Pantau - Kementerian Perindustrian (Kemenperin) mempercepat pemulihan 3.020 industri kecil menengah (IKM) yang terdampak bencana hidrometeorologi di Aceh, Sumatera Utara, dan Sumatera Barat melalui program Restart Industri Kecil (Restart IK) sebagai bagian dari rehabilitasi dan rekonstruksi pascabencana.
Program Restart IK Percepat Kebangkitan Industri Kecil
Menteri Perindustrian Agus Gumiwang Kartasasmita mengatakan percepatan pemulihan industri kecil menjadi bagian penting dalam upaya rehabilitasi dan rekonstruksi pascabencana.
"Kami telah menerbitkan Instruksi Menteri Perindustrian Nomor 1 Tahun 2026 tentang Pemulihan Industri Kecil Pascabencana di Provinsi Aceh, Sumatera Utara, dan Sumatera Barat."
"Instruksi tersebut menjadi pedoman bagi seluruh jajaran Kementerian Perindustrian untuk bergerak cepat mengupayakan pemulihan pelaku industri kecil yang terdampak sehingga dapat kembali menjalankan aktivitas usahanya," ungkap Agus.
Ia menjelaskan kebijakan tersebut merupakan tindak lanjut Keputusan Presiden Nomor 1 Tahun 2026 tentang Satuan Tugas Percepatan Rehabilitasi dan Rekonstruksi Pascabencana Alam di tiga provinsi tersebut.
Agus menegaskan sinergi pemerintah pusat dan daerah menjadi faktor penting agar bantuan yang diberikan tepat sasaran.
"Sinergi antara pemerintah pusat dan pemerintah daerah menjadi faktor yang sangat menentukan keberhasilan program ini."
"Pemerintah daerah merupakan pihak yang paling memahami kondisi pelaku industri kecil di wilayahnya sehingga kami mendorong penyampaian data yang akurat agar bantuan yang diberikan benar-benar efektif, tepat sasaran, dan sesuai kebutuhan di lapangan," ujarnya.
Ribuan IKM Akan Mendapat Bantuan dan Pendampingan
Berdasarkan pendataan hingga April 2026, sebanyak 3.020 IKM terdampak bencana tersebar di Aceh sebanyak 2.148 unit usaha, Sumatera Barat 649 unit usaha, dan Sumatera Utara 223 unit usaha.

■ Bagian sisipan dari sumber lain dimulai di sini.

(* ===== verification/ReadingStatus.v ===== *)
(** * ReadingStatus: the reading status of a user on a book

    The three lists [read_soon], [currently_reading] and [finished] of a
    record are meant to hold a user's email in at most one of them: the
    user's reading status on the book.  The service keeps no such invariant
    in the store; it relies on the three transitions of book.service.ts
    ([addToReadSoon], [addToCurrentlyReading], [addToFinished]) pulling the
    acting user from the other two lists.  This file states the invariant
    ([exclusive]), the abstract model the specification proposes (a map from
    users to at most one status, [status_of]), says exactly when a
    transition keeps the invariant and shows that it then refines the
    abstract assignment, and lifts the invariant to the runs of the server
    whose requests carry the acting user only. *)

From S2P Require Import Prelude Document Query Update Collection Pagination.
From S2P Require Import Samples Listing Mutators Machine.

(** ** Statuses and shelves *)

Inductive reading_status : Type := WillRead | IsReading | HasRead.

#[export] Instance reading_status_eq_dec : EqDecision reading_status.
Proof. solve_decision. Defined.

Definition all_statuses : list reading_status := [WillRead; IsReading; HasRead].

Definition list_of (st : reading_status) : membership :=
  match st with
  | WillRead => ReadSoon
  | IsReading => CurrentlyReading
  | HasRead => Finished
  end.

(** The users with a status on a book. *)
Definition shelf (st : reading_status) (b : IBook) : list string :=
  get_list (list_of st) b.

(** The update document of the transition into a status, and the request
    that performs it. *)
Definition transition_update (st : reading_status) (payload : list string)
    : update_document :=
  match st with
  | WillRead => addToReadSoon_update payload
  | IsReading => addToCurrentlyReading_update payload
  | HasRead => addToFinished_update payload
  end.

Definition transition_request (st : reading_status) (i : ObjectId)
    (payload : list string) : request :=
  match st with
  | WillRead => AddToReadSoon i payload
  | IsReading => AddToCurrentlyReading i payload
  | HasRead => AddToFinished i payload
  end.

(** ** The invariant *)

(** A user is on at most one shelf. *)
Definition exclusive (b : IBook) : Prop :=
  ∀ x st st', x ∈ shelf st b → x ∈ shelf st' b → st = st'.

(** The same, as three disjointness tests that evaluate. *)
Definition exclusiveb (b : IBook) : bool :=
  forallb (λ x, negb (bool_decide (x ∈ currently_reading b))
                && negb (bool_decide (x ∈ finished b))) (read_soon b)
  && forallb (λ x, negb (bool_decide (x ∈ finished b))) (currently_reading b).

(** Every shelf is a set. *)
Definition shelves_are_sets (b : IBook) : Prop :=
  ∀ st, NoDup (shelf st b).

(** ** The abstract model: a map from users to at most one status *)

Definition status_map : Type := string → option reading_status.

(** The status the record gives a user: the first shelf the user is on. *)
Definition status_of (b : IBook) : status_map :=
  λ x, head (filter (λ st, x ∈ shelf st b) all_statuses).

(** The abstract operations: give a status to some users, take a user's
    status away. *)
Definition assign (es : list string) (st : reading_status) (σ : status_map)
    : status_map :=
  λ x, if decide (x ∈ es) then Some st else σ x.

Definition detach (e : string) (σ : status_map) : status_map :=
  λ x, if decide (x = e) then None else σ x.

(** ** When a transition is safe

    The members of the payload other than the acting user are on no other
    shelf: a transition pulls the acting user only. *)
Definition settled (st : reading_status) (payload : list string) (b : IBook) : Prop :=
  ∀ x st', x ∈ payload → acting_email payload ≠ Some x → x ∈ shelf st' b → st' = st.

(** A request that keeps the invariant whatever the collection: a create
    of an exclusive record, a partial update that leaves the shelves, a
    transition whose payload is the acting user alone. *)
Definition polite (r : request) : Prop :=
  match r with
  | CreateBook b => exclusive b
  | UpdateBook _ p =>
      p_read_soon p = None ∧ p_currently_reading p = None ∧ p_finished p = None
  | AddToReadSoon _ payload | AddToCurrentlyReading _ payload
  | AddToFinished _ payload => length payload ≤ 1
  | _ => True
  end.

(** * Lemmas *)

Section shelves.
Implicit Types (b : IBook) (st : reading_status) (x e : string)
  (payload : list string) (p : PartialBook).

Lemma elem_of_all_statuses st : st ∈ all_statuses.
Proof. destruct st; set_solver. Qed.

#[export] Instance list_of_inj : Inj (=) (=) list_of.
Proof. by intros [] [] ?. Qed.

Lemma list_of_not_wishlist st : list_of st ≠ Wishlist.
Proof. by destruct st. Qed.

(** ** The shelves after each update *)

Lemma shelf_transition st st' payload b :
  shelf st' (apply_update (transition_update st payload) b) =
  if decide (st' = st) then add_to_set payload (shelf st b)
  else pull_opt (acting_email payload) (shelf st' b).
Proof. by destruct st, st', b. Qed.

Lemma elem_of_shelf_transition x st st' payload b :
  x ∈ shelf st' (apply_update (transition_update st payload) b) ↔
  if decide (st' = st) then x ∈ shelf st b ∨ x ∈ payload
  else x ∈ shelf st' b ∧ acting_email payload ≠ Some x.
Proof.
  rewrite shelf_transition.
  case_decide; [apply elem_of_add_to_set|apply elem_of_pull_opt].
Qed.

Lemma rest_transition st payload b :
  wishlist (apply_update (transition_update st payload) b) = wishlist b ∧
  reviews (apply_update (transition_update st payload) b) = reviews b ∧
  scalars (apply_update (transition_update st payload) b) = scalars b.
Proof. by destruct st, b. Qed.

Lemma shelf_removeFromWishlist st e b :
  shelf st (apply_update (removeFromWishlist_update e) b) = pull e (shelf st b).
Proof. by destruct st, b. Qed.

Lemma shelf_addReview st r b :
  shelf st (apply_update (addReview_update r) b) = shelf st b.
Proof. by destruct st, b. Qed.

Lemma shelf_addToWishlist st payload b :
  shelf st (apply_update (addToWishlist_update payload) b) = shelf st b.
Proof. by destruct st, b. Qed.

Lemma shelf_apply_partial st p b :
  p_read_soon p = None → p_currently_reading p = None → p_finished p = None →
  shelf st (apply_partial p b) = shelf st b.
Proof. destruct p, st, b; simpl; by intros -> -> ->. Qed.

(** A transition with nothing in the payload writes nothing. *)
Lemma transition_update_nil st b : apply_update (transition_update st []) b = b.
Proof. by destruct st, b. Qed.

(** ** The invariant *)

Lemma exclusive_disjoint b :
  exclusive b ↔
  read_soon b ## currently_reading b ∧ read_soon b ## finished b ∧
  currently_reading b ## finished b.
Proof.
  split.
  - intros Hb. split_and!; intros x H1 H2.
    + by pose proof (Hb x WillRead IsReading H1 H2).
    + by pose proof (Hb x WillRead HasRead H1 H2).
    + by pose proof (Hb x IsReading HasRead H1 H2).
  - intros (H1 & H2 & H3) x [] [] ??; unfold shelf in *; simpl in *;
      try done; exfalso; set_solver.
Qed.

Lemma exclusiveb_spec b : exclusiveb b = true ↔ exclusive b.
Proof.
  rewrite exclusive_disjoint. unfold exclusiveb.
  rewrite andb_true_iff, !forallb_forall.
  setoid_rewrite andb_true_iff. setoid_rewrite negb_true_iff.
  setoid_rewrite bool_decide_eq_false. setoid_rewrite <-list_elem_of_In.
  set_solver.
Qed.
Lemma settle_run r s :
  settle r (BookService r s) s =
  (Answered r (result_map fst (BookService r s)), (run [r] s).2).
Proof. rewrite run_cons. simpl. by destruct (BookService r s) as [[??]|]. Qed.

Lemma advance_answered t s : answered t = true → advance t s = (t, s).
Proof. by destruct t. Qed.

Lemma advance_pending r s :
  (∀ f o, r ≠ GetBooks f o) → advance (Pending r) s = settle r (BookService r s) s.
Proof. intros Hr. destruct r; [by destruct (Hr filters pagination_options)|done..]. Qed.

(** The first call of a listing leaves the collection; the second, on the
    same collection, settles it as the listing in one piece would. *)
Lemma getBooks_find_state f o s l s' : getBooks_find f o s = Ok (l, s') → s' = s.
Proof.
  rewrite getBooks_find_run. destruct (check _); [|done].
  destruct (Book.paginate _ _ _); by intros [= _ <-].
Qed.

Lemma getBooks_find_then_count f o s l :
  getBooks_find f o s = Ok (l, s) →
  (await x ← getBooks_count f o l; ret (Listing x)) s = BookService (GetBooks f o) s.
Proof.
  intros Hf. simpl. rewrite getBooks_split. unfold bind. by rewrite Hf.
Qed.

Lemma getBooks_find_Err f o s e :
  getBooks_find f o s = Err e → BookService (GetBooks f o) s = Err e.
Proof. intros Hf. simpl. rewrite getBooks_split. unfold bind. by rewrite Hf. Qed.

Lemma getBooks_count_state f o l s x s' : getBooks_count f o l s = Ok (x, s') → s' = s.
Proof.
  unfold getBooks_count, bind, ret. rewrite countDocuments_run.
  destruct (check _); by intros [= _ <-].
Qed.

Lemma run_listing f o s : (run [GetBooks f o] s).2 = s.
Proof. by destruct (run_singleton (GetBooks f o) s) as [-> | ->]. Qed.

(** Whatever the task, its call leaves the collection a run of at most
    its own request would. *)
Lemma advance_run t s :
  (advance t s).2 = (run (option_list (pending_request t)) s).2.
Proof.
  destruct t as [r|f o l|]; [| |done]; simpl (option_list _).
  - destruct r as [f o| | | | | | | | | |];
      [|by rewrite advance_pending, settle_run by done..].
    rewrite run_listing. simpl.
    destruct (getBooks_find f o s) as [[??]|] eqn:E; [simpl|done].
    by rewrite (getBooks_find_state _ _ _ _ _ E).
  - simpl. unfold bind, ret.
    destruct (getBooks_count f o l s) as [[??]|] eqn:E; [simpl|done].
    by rewrite (getBooks_count_state _ _ _ _ _ _ E).
Qed.

(** After its call a task is not pending, and has fewer calls to make. *)
Lemma advance_not_pending t s :
  answered t = false → pending_request (advance t s).1 = None.
Proof.
  destruct t as [r|f o l|]; simpl; [| |done]; intros _.
  - destruct r; try (by destruct (BookService _ s) as [[??]|]).
    by destruct (getBooks_find _ _ s) as [[??]|].
  - unfold bind, ret. by destruct (getBooks_count f o l s) as [[??]|].
Qed.

Lemma advance_calls_left t s :
  answered t = false → calls_left (advance t s).1 < calls_left t.
Proof.
  destruct t as [r|f o l|]; simpl; [| |done]; intros _.
  - destruct r; try (by destruct (BookService _ s) as [[??]|]; simpl; lia).
    destruct (getBooks_find _ _ s) as [[??]|]; simpl; lia.
  - unfold bind, ret. destruct (getBooks_count f o l s) as [[??]|]; simpl; lia.
Qed.

(** ** Steps and picks *)

Lemma pick_middle ts1 t ts2 s :
  pick (length ts1) (ts1 ++ t :: ts2, s) =
  (ts1 ++ (advance t s).1 :: ts2, (advance t s).2).
Proof.
  unfold pick. simpl. rewrite list_lookup_middle by done.
  by rewrite insert_app_r_alt, Nat.sub_diag by done.
Qed.

Lemma cstep_pick c c' :
  cstep c c' ↔ ∃ i t, c.1 !! i = Some t ∧ answered t = false ∧ c' = pick i c.
Proof.
  split.
  - intros [ts1 t ts2 s t' s' Ht Ha]. exists (length ts1), t.
    rewrite pick_middle, Ha. simpl. by rewrite list_lookup_middle.
  - intros (i & t & Hi & Ht & ->). destruct c as [ts s]. simpl in Hi.
    apply list_elem_of_split_length in Hi as (ts1 & ts2 & -> & ->).
    rewrite pick_middle. apply cstep_task; [done|by destruct (advance t s)].
Qed.

Lemma pick_answered i c t :
  c.1 !! i = Some t → answered t = true → pick i c = c.
Proof.
  intros Hi Ht. unfold pick. rewrite Hi, advance_answered by done. simpl.
  rewrite list_insert_id by done. by destruct c.
Qed.

Lemma pick_length i c : length (pick i c).1 = length c.1.
Proof. unfold pick. destruct (c.1 !! i); simpl; by rewrite ?length_insert. Qed.

Lemma pick_lookup i c t :
  c.1 !! i = Some t → (pick i c).1 !! i = Some (advance t c.2).1.
Proof.
  intros Hi. unfold pick. rewrite Hi. simpl.
  apply list_lookup_insert_eq. by eapply lookup_lt_Some.
Qed.

Lemma pick_lookup_ne i j c : i ≠ j → (pick j c).1 !! i = c.1 !! i.
Proof.
  intros Hij. unfold pick. destruct (c.1 !! j); [|done]. simpl.
  by apply list_lookup_insert_ne.
Qed.

Lemma exec_app l1 l2 c : exec (l1 ++ l2) c = exec l2 (exec l1 c).
Proof. apply foldl_app. Qed.

Lemma exec_length l c : length (exec l c).1 = length c.1.
Proof.
  revert c. induction l as [|i l IH]; intros c; [done|].
  simpl. by rewrite IH, pick_length.
Qed.

(** A schedule is an execution. *)
Lemma pick_rtc i c : rtc cstep c (pick i c).
Proof.
  destruct (c.1 !! i) as [t|] eqn:Hi; [|unfold pick; by rewrite Hi].
  destruct (answered t) eqn:Ht; [by erewrite pick_answered|].
  apply rtc_once, cstep_pick. eauto.
Qed.

Lemma exec_rtc l c : rtc cstep c (exec l c).
Proof.
  revert c. induction l as [|i l IH]; intros c; [done|].
  simpl. etrans; [apply pick_rtc|apply IH].
Qed.

(** ** Work decreases *)

Lemma cstep_work c c' : cstep c c' → work c' < work c.
Proof.
  intros [ts1 t ts2 s t' s' Ht Ha]. rewrite !work_app. unfold work. simpl.
  pose proof (advance_calls_left t s Ht) as Hlt. rewrite Ha in Hlt. simpl in Hlt. lia.
Qed.

Lemma work_sn n c : work c < n → sn cstep c.
Proof.
  revert c. induction n as [|n IH]; intros c Hn; [lia|].
  constructor. intros c' Hc%cstep_work. apply IH. lia.
Qed.

Lemma server_sn c : sn cstep c.
Proof. apply (work_sn (S (work c))). lia. Qed.

Lemma nsteps_work n c c' : nsteps cstep n c c' → n + work c' ≤ work c.
Proof. induction 1 as [|n c1 c2 c3 Hc%cstep_work _ IH]; lia. Qed.

(** Nothing blocks: a configuration can step as long as a task is not
    answered. *)
Lemma nf_all_answered c : nf cstep c ↔ all_answered c.
Proof.
  split.
  - intros Hnf. apply Forall_forall. intros t Ht.
    destruct (answered t) eqn:Ha; [done|]. destruct Hnf.
    apply list_elem_of_lookup in Ht as [i Hi].
    exists (pick i c). apply cstep_pick. eauto.
  - intros Hc [c' Hstep]. unfold all_answered in Hc.
    destruct Hstep as [ts1 t ts2 s t' s' Ht _]. simpl in Hc.
    apply Forall_app in Hc as [_ [Hc _]%Forall_cons]. congruence.
Qed.

Lemma not_all_answered_red c : ¬ all_answered c → red cstep c.
Proof.
  intros Hc. apply not_Forall_Exists in Hc; [|apply _].
  apply Exists_exists in Hc as (t & [i Hi]%list_elem_of_lookup & Ht).
  simpl in Ht. exists (pick i c). apply cstep_pick. exists i, t.
  by destruct (answered t).
Qed.

#[export] Instance red_cstep_dec c : Decision (red cstep c).
Proof.
  refine (cast_if_not (decide (all_answered c)));
    [by apply nf_all_answered|by apply not_all_answered_red].
Defined.

(** ** Every execution is a run of the requests in some order *)

Lemma run_cons_first r rs s :
  run (r :: rs) s =
  (result_map fst (BookService r s) :: (run rs (run [r] s).2).1,
   (run rs (run [r] s).2).2).
Proof. by rewrite (run_cons r rs), (run_cons r []). Qed.

Lemma run_length rs s : length (run rs s).1 = length rs.
Proof.
  revert s. induction rs as [|r rs IH]; intros s; [done|].
  rewrite run_cons_first. simpl. by rewrite IH.
Qed.

Lemma serial_refl c : serial c c [].
Proof. split_and!; simpl; by rewrite ?app_nil_r. Qed.

Lemma serial_trans c1 c2 c3 rs1 rs2 :
  serial c1 c2 rs1 → serial c2 c3 rs2 → serial c1 c3 (rs1 ++ rs2).
Proof.
  intros (Hp1 & Hs1 & Ha1) (Hp2 & Hs2 & Ha2). split_and!.
  - by rewrite Hp1, Hp2, (assoc (++)).
  - by rewrite run_app, <-Hs1.
  - rewrite Ha2, Ha1, run_app, <-Hs1. simpl.
    rewrite zip_with_app, filter_app by (by rewrite run_length).
    by rewrite (assoc (++)).
Qed.

(** The answer of the call of a task, as its request alone would be
    answered. *)
Lemma advance_answer t s :
  answered t = false →
  option_list (atomic_answer (advance t s).1) =
  filter (λ ro, atomic ro.1 = true)
    (zip (option_list (pending_request t))
       (run (option_list (pending_request t)) s).1).
Proof.
  destruct t as [r|f o l|]; [| |done]; intros _; simpl (option_list (pending_request _)).
  - rewrite run_cons_first. simpl (zip _ _). rewrite filter_cons, filter_nil.
    destruct r as [f o| | | | | | | | | |];
      [|by rewrite advance_pending, settle_run by done..].
    simpl. by destruct (getBooks_find f o s) as [[??]|].
  - simpl. unfold bind, ret. by destruct (getBooks_count f o l s) as [[??]|].
Qed.

(** The call of a task is the run of its request, if it had made none. *)
Lemma advance_serial ts1 t ts2 s :
  answered t = false →
  serial (ts1 ++ t :: ts2, s) (ts1 ++ (advance t s).1 :: ts2, (advance t s).2)
    (option_list (pending_request t)).
Proof.
  intros Ht. pose proof (advance_run t s) as Hrun.
  pose proof (advance_not_pending t s Ht) as Hp.
  pose proof (advance_answer t s Ht) as Hans.
  unfold serial. cbn [fst snd] in *. split_and!; [|done|].
  - rewrite !pending_app, !pending_cons, Hp. simpl. apply Permutation_app_swap_app.
  - rewrite !answers_app, !answers_cons, (atomic_answer_answered t Ht), Hans. simpl.
    rewrite <-(assoc (++)). apply Permutation_app_head, Permutation_app_comm.
Qed.

Lemma cstep_serial c c' : cstep c c' → ∃ rs, serial c c' rs.
Proof.
  intros [ts1 t ts2 s t' s' Ht Ha]. exists (option_list (pending_request t)).
  pose proof (advance_serial ts1 t ts2 s Ht) as Hs. by rewrite Ha in Hs.
Qed.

Kemenperin menyiapkan bantuan mesin dan peralatan produksi, fasilitasi akses pembiayaan, perluasan akses pasar, sertifikasi produk, hingga pendampingan peningkatan mutu.
Program Restart IK dijalankan melalui pendekatan berbasis unit usaha dan berbasis Sentra IKM agar pelaku usaha yang terdampak dapat kembali berproduksi serta menggerakkan ekonomi daerah.
Direktur Jenderal Industri Kecil, Menengah, dan Aneka Kemenperin Reni Yanita mengatakan pelaku usaha juga akan memperoleh fasilitasi bahan baku, sertifikasi halal, desain kemasan, serta berbagai bentuk pendampingan sesuai kebutuhan.
Kemenperin saat ini juga mengajukan tambahan anggaran kepada Kementerian Keuangan agar seluruh program pemulihan dapat berjalan optimal hingga mendukung target rehabilitasi dan rekonstruksi pascabencana sampai 2028.